*** RECORDED INFORMATION ***

(* ===== verification/Search.v ===== *)
(** * src/src/protocol.rs: search frames (FTSQ)

    [decode_search] reads a whole search request; [classify_search] decides
    from the same bytes, without building the request, whether it goes to the
    expensive lane; [search_budget] peeks at the last four bytes. *)
From S2P Require Import Prelude.
From S2P Require Import Errors.
From S2P Require Import Bytes.
From S2P Require Import Wire.
From S2P Require Import Request.
From S2P Require Import Structure.
From S2P Require Import Expression.
From S2P Require Import Filter.
From S2P Require Import Catalog.
From S2P Require Import Admission.
From S2P Require Import Frame.
Local Open Scope N_scope.

Definition FTSQ : bytes := magic "FTSQ".

Definition validate_search_header (bs : bytes) : outcome () :=
  if MAX_SEARCH_REQUEST_BYTES <? lenN bs then Err (invalid "packed search request exceeds 8388608 bytes")
  else _ ← Cursor.new bs FTSQ; Ok ().

(** [bytes.get(bytes.len().saturating_sub(4)..).filter(|bytes| bytes.len() == 4)] *)
Definition packed_budget (bs : bytes) (m : bytes) (operation : string) : outcome N :=
  _ ← Cursor.new bs m;
  budget_bytes ← ok_or
    (match Cursor.get_range bs (saturating_sub (lenN bs) 4) (lenN bs) with
     | Some s => if lenN s =? 4 then Some s else None
     | None => None
     end) (invalid "packed request is truncated");
  let budget := le_combine budget_bytes in
  if (budget =? 0) || (MAX_SEARCH_BUDGET_MILLISECONDS <? budget)
  then Err (invalid (operation +:+ " budget must be between 1 and " +:+ show MAX_SEARCH_BUDGET_MILLISECONDS
                     +:+ " milliseconds"))
  else Ok budget.
Definition search_budget (bs : bytes) : outcome N := packed_budget bs FTSQ "search".

(** The continuation boundary that may follow a set traversal flag. *)
Definition decode_after (traversal : bool) : M Cursor.t (bool * option SearchBoundary.t) :=
  has_after ← (if traversal then Cursor.boolean else mret false);
  if has_after : bool then
    snapshot ← Cursor.string;
    score ← Cursor.f32;
    id ← Cursor.record_id;
    if negb (is_snapshot snapshot) || negb (f32_is_finite score)
    then fail_with (invalid "invalid search continuation boundary")
    else mret (traversal, Some (SearchBoundary.mk snapshot score id))
  else mret (traversal, None).

Definition decode_search_traversal : M Cursor.t (bool * option SearchBoundary.t) :=
  remaining ← get_remaining;
  traversal ← (if 4 <? remaining then Cursor.boolean else mret false);
  decode_after traversal.

(** The candidate loop, with its byte counter. *)
Definition candidate_bytes (id : bytes) : M N () := λ total,
  total ← ok_or (checked_add total (lenN id)) (invalid "candidate ID byte count overflow");
  if MAX_CANDIDATE_BYTES <? total then Err (invalid "candidate IDs exceed 1048576 UTF-8 bytes")
  else Ok ((), total).
Definition decode_candidate : M (Cursor.t * N) bytes :=
  id ← on_fst Cursor.record_id; _ ← on_snd (candidate_bytes id); mret id.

*** End of RECORDED INFORMATION ***

> **THE PROBLEM**: Starting with the line with "Definition packed_budget (bs" above and going on through the line with "if (budget =?", transcribe every line exactly, both ends included, and add nothing.

> **TASK ANSWER**:
Definition packed_budget (bs : bytes) (m : bytes) (operation : string) : outcome N :=
  _ ← Cursor.new bs m;
  budget_bytes ← ok_or
    (match Cursor.get_range bs (saturating_sub (lenN bs) 4) (lenN bs) with
     | Some s => if lenN s =? 4 then Some s else None
     | None => None
     end) (invalid "packed request is truncated");
  let budget := le_combine budget_bytes in
  if (budget =? 0) || (MAX_SEARCH_BUDGET_MILLISECONDS <? budget)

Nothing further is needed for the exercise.